<<<<
(* ===== verification/RouteTheorems.v ===== *)
(** The invariant of the route projection's tables and the proof that every
    operation of its PostgreSQL store keeps it: heads are their ledger entries,
    a visible head has an accepted delivery, ledgers agree and only grow. *)

From S2P Require Import Prelude Bytes Subjects Uuid PgTx Delivery DeliveryPg RouteProjection RouteProjectionPg.

(** * Folds *)

Section Folds.
Context `{UuidLib} (sha256 : string → string).
#[local] Abbreviation Hash := (HashRouteFact sha256).

(** What a folded state says of the last fact. *)
Definition shows (st : FoldedState) (f : RouteFact) : Prop :=
  fs_Version st = rf_Version f ∧ fs_EventID st = rf_EventID f ∧ fs_Hash st = Hash f ∧
  if decide (rf_Kind f = FactRinging) then
    fs_Visibility st = Visible ∧ fs_DeliveryAuthorizationID st = rf_DeliveryAuthorizationID f ∧
    fs_ReceiptID st = rf_ReceiptID f ∧ fs_VisibilityGeneration st = rf_Version f ∧ fs_LeaseUntil st = rf_LeaseUntil f
  else fs_Visibility st = Hidden.

Lemma validateFact_spec f :
  validateFact f = None →
  (0 < rf_Version f)%N ∧ canonicalUUIDv7 (rf_TenantID f) = true ∧ canonicalUUIDv7 (rf_InteractionID f) = true ∧
  canonicalUUIDv7 (rf_EventID f) = true ∧
  (rf_Kind f = FactReserved ∨ rf_Kind f = FactTerminal ∨
   rf_Kind f = FactRinging ∧ canonicalUUIDv7 (rf_DeliveryAuthorizationID f) = true ∧
     canonicalUUIDv7 (rf_ReceiptID f) = true ∧ rf_VisibilityGeneration f = rf_Version f ∧
     time_IsZero (rf_LeaseUntil f) = false).
Proof.
  unfold validateFact. intros Hv. destruct (forallb _ _) eqn:Ef; [|done]. cbn [negb] in Hv.
  cbn [forallb] in Ef. apply andb_prop in Ef as [Ht [Hi [He _]%andb_prop]%andb_prop].
  destruct (_ || _ || _) eqn:Ek; [done|]. apply orb_false_iff in Ek as [[E0%N.eqb_neq E1%N.ltb_ge]%orb_false_iff E2%N.ltb_ge].
  split_and!; [lia|done..|]. unfold FactReserved, FactTerminal, FactRinging in *.
  assert (rf_Kind f = 1 ∨ rf_Kind f = 2 ∨ rf_Kind f = 3)%N as [Hk|[Hk|Hk]] by lia; [by left| |by right; left].
  right. right. rewrite Hk in Hv. cbn [N.eqb Pos.eqb andb] in Hv.
  destruct (_ || _) eqn:Er; [done|].
  apply orb_false_iff in Er as [[[Ha Hr]%orb_false_iff Hg]%orb_false_iff Hz].
  apply negb_false_iff in Ha, Hr, Hg. apply N.eqb_eq in Hg. by split_and!.
Qed.

Lemma fold_fact_shows st f : validateFact f = None → shows (fold_fact sha256 st f) f.
Proof.
  intros (_ & _ & _ & _ & Hk)%validateFact_spec. unfold fold_fact, shows.
  destruct Hk as [Hk|[Hk|(Hk & _ & _ & Hg & _)]]; rewrite Hk; cbn; by split_and!.
Qed.

Lemma inc64_id v : (v < 18446744073709551615)%N → inc64 v = (v + 1)%N.
Proof. intros ?. unfold inc64. apply N.mod_small. lia. Qed.

(** The version after a valid fact is the next one: it does not wrap. *)
Lemma inc64_valid v w : (v < 18446744073709551616)%N → w = inc64 v → (0 < w)%N → w = (v + 1)%N ∧ (w < 18446744073709551616)%N.
Proof.
  unfold inc64. intros Hv -> Hw. destruct (decide (v = 18446744073709551615)%N) as [->|?]; [done|].
  rewrite N.mod_small by lia. lia.
Qed.

(** A fold that succeeds: its facts are valid, of one interaction and of
    consecutive versions. *)
Lemma fold_facts_spec t i st facts final :
  (fs_Version st < 18446744073709551616)%N → fold_facts sha256 t i st facts = Some final →
  (fs_Version st ≤ fs_Version final)%N ∧
  Forall (λ f, validateFact f = None ∧ rf_TenantID f = t ∧ rf_InteractionID f = i ∧
               (fs_Version st < rf_Version f ≤ fs_Version final)%N) facts ∧
  (∀ v, (fs_Version st < v ≤ fs_Version final)%N → ∃ f, f ∈ facts ∧ rf_Version f = v) ∧
  match last facts with None => final = st | Some f => shows final f end.
Proof.
  revert st. induction facts as [|f facts IH]; intros st Hst Hf; cbn [fold_facts] in Hf.
  - injection Hf as <-. split_and!; [lia|done| |done]. intros v Hv. lia.
  - destruct (validateFact f) as [e|] eqn:Ev; [done|]. rewrite bool_decide_eq_false_2 in Hf by (by intros []).
    destruct (rf_Version f =? _)%N eqn:En; [|done]. apply N.eqb_eq in En. cbn [negb orb] in Hf.
    destruct (bool_decide (rf_TenantID f = t)) eqn:Et; [|done]. apply bool_decide_eq_true in Et.
    destruct (bool_decide (rf_InteractionID f = i)) eqn:Ei; [|done]. apply bool_decide_eq_true in Ei. cbn in Hf.
    destruct (validateFact_spec f Ev) as (Hpos & _). destruct (inc64_valid _ _ Hst En Hpos) as [Hnext Hlt].
    pose proof (fold_fact_shows st f Ev) as Hsh. pose proof Hsh as (Hver & _).
    rewrite <-Hver in Hlt. destruct (IH _ Hlt Hf) as (Hle & Hall & Hcov & Hlast). rewrite Hver in *.
    split_and!; [lia| | |].
    + constructor; [split_and!; [done..|lia|lia]|]. eapply Forall_impl; [exact Hall|].
      intros g (?&?&?&?). split_and!; [done..|lia|lia].
    + intros v Hv. destruct (decide (v = rf_Version f)) as [->|Hne].
      * exists f. set_solver.
      * destruct (Hcov v) as (g & Hg & Hgv); [lia|]. exists g. set_solver.
    + rewrite last_cons. destruct (last facts) as [g|]; [done|]. by subst final.
Qed.
End Folds.

(** * The invariant *)

Section Invariant.
Context `{UuidLib, RouteJson} (sha256 : string → string).
Context (uuid_cast : string → option string).
#[local] Abbreviation Hash := (HashRouteFact sha256).

(** An accepted delivery of an interaction: its authorization and its receipt. *)
Definition bound (d : DPg) (t i aid rid : string) : Prop :=
  ∃ row, d_authorizations d !! (t, aid) = Some row ∧ az_interaction row = i ∧ az_receipt row = rid.

(** What the columns of a head say about visibility. *)
Definition head_shows (d : DPg) (t i : string) (h : RouteHeadRow) (visible : bool) (aid rid : string) (lease : Z) : Prop :=
  if visible then
    rh_visibility h = "visible" ∧ rh_authorization h = Some aid ∧ rh_receipt h = Some rid ∧
    rh_generation h = rh_version h ∧ rh_lease h = Some (to_micros lease) ∧ bound d t i aid rid
  else rh_visibility h = "hidden".

(** A head is the row of version 0, or the state after the fact of its version,
    or a snapshot. *)
Inductive head_ok (d : DPg) (t i : string) (h : RouteHeadRow) : Prop :=
| head_initial : h = no_route_head → head_ok d t i h
| head_fact f body :
    validateFact f = None → rf_TenantID f = t → rf_InteractionID f = i → marshalFact f = Some body →
    rh_version h = rf_Version f → rh_event h = Some (rf_EventID f) → rh_hash h = Some (Hash f) →
    d_versions d !! (t, i, rf_Version f) = Some (mkRouteVersionRow (rf_EventID f) (Hash f) body) →
    head_shows d t i h (bool_decide (rf_Kind f = FactRinging)) (rf_DeliveryAuthorizationID f) (rf_ReceiptID f) (rf_LeaseUntil f) →
    head_ok d t i h
| head_snapshot sn body :
    let st := pj_State (ss_Projection sn) in
    marshal_snapshot sn = Some body → (0 < fs_Version st)%N →
    rh_version h = fs_Version st → rh_event h = Some (fs_EventID st) → rh_hash h = Some (fs_Hash st) →
    rh_provenance h = Some (ss_Provenance sn) →
    d_versions d !! (t, i, fs_Version st) = Some (mkRouteVersionRow (fs_EventID st) (fs_Hash st) body) →
    head_shows d t i h (bool_decide (fs_Visibility st = Visible)) (fs_DeliveryAuthorizationID st) (fs_ReceiptID st)
      (fs_LeaseUntil st) →
    head_ok d t i h.

(** The two ledgers hold the same entries. *)
Definition ledgers_agree (d : DPg) : Prop :=
  (∀ t e er, d_events d !! (t, e) = Some er →
     ∃ r, d_versions d !! (t, re_interaction er, re_version er) = Some r ∧ rv_event r = e ∧ rv_hash r = re_hash er) ∧
  (∀ t i v r, d_versions d !! (t, i, v) = Some r →
     d_events d !! (t, rv_event r) = Some (mkRouteEventRow i v (rv_hash r))).

(** The columns of a head hold what the database accepts again. *)
Definition column_ok (c : option string) : Prop :=
  ∀ u, c = Some u → (∃ v, uuid_cast v = Some u) ∧ String.get 14 u = Some "7"%char.

Definition cols_ok (h : RouteHeadRow) : Prop :=
  bigint (rh_version h) = true ∧ bigint (rh_generation h) = true ∧
  column_ok (rh_authorization h) ∧ column_ok (rh_receipt h).

Record route_inv (d : DPg) : Prop := mkRouteInv {
  ri_head t i h : d_heads d !! (t, i) = Some h → head_ok d t i h ∧ cols_ok h;
  ri_entry t i v r : d_versions d !! (t, i, v) = Some r → ∃ h, d_heads d !! (t, i) = Some h ∧ (0 < v ≤ rh_version h)%N;
  ri_dense t i h v : d_heads d !! (t, i) = Some h → rh_provenance h = None → (0 < v ≤ rh_version h)%N →
    is_Some (d_versions d !! (t, i, v));
  ri_ledgers : ledgers_agree d;
}.

Definition head_version (d : DPg) (t i : string) : N := default 0%N (rh_version <$> d_heads d !! (t, i)).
>>>>
WHAT IS NEEDED »
Among the records above, only the lines between the line holding "(** The invariant" and the line holding "fs_ReceiptID st = rf_ReceiptID", inclusive, are to be output, exactly as written.

SOLUTION TO THIS PROBLEM »
(** The invariant of the route projection's tables and the proof that every
    operation of its PostgreSQL store keeps it: heads are their ledger entries,
    a visible head has an accepted delivery, ledgers agree and only grow. *)

From S2P Require Import Prelude Bytes Subjects Uuid PgTx Delivery DeliveryPg RouteProjection RouteProjectionPg.

(** * Folds *)

Section Folds.
Context `{UuidLib} (sha256 : string → string).
#[local] Abbreviation Hash := (HashRouteFact sha256).

(** What a folded state says of the last fact. *)
Definition shows (st : FoldedState) (f : RouteFact) : Prop :=
  fs_Version st = rf_Version f ∧ fs_EventID st = rf_EventID f ∧ fs_Hash st = Hash f ∧
  if decide (rf_Kind f = FactRinging) then
    fs_Visibility st = Visible ∧ fs_DeliveryAuthorizationID st = rf_DeliveryAuthorizationID f ∧
    fs_ReceiptID st = rf_ReceiptID f ∧ fs_VisibilityGeneration st = rf_Version f ∧ fs_LeaseUntil st = rf_LeaseUntil f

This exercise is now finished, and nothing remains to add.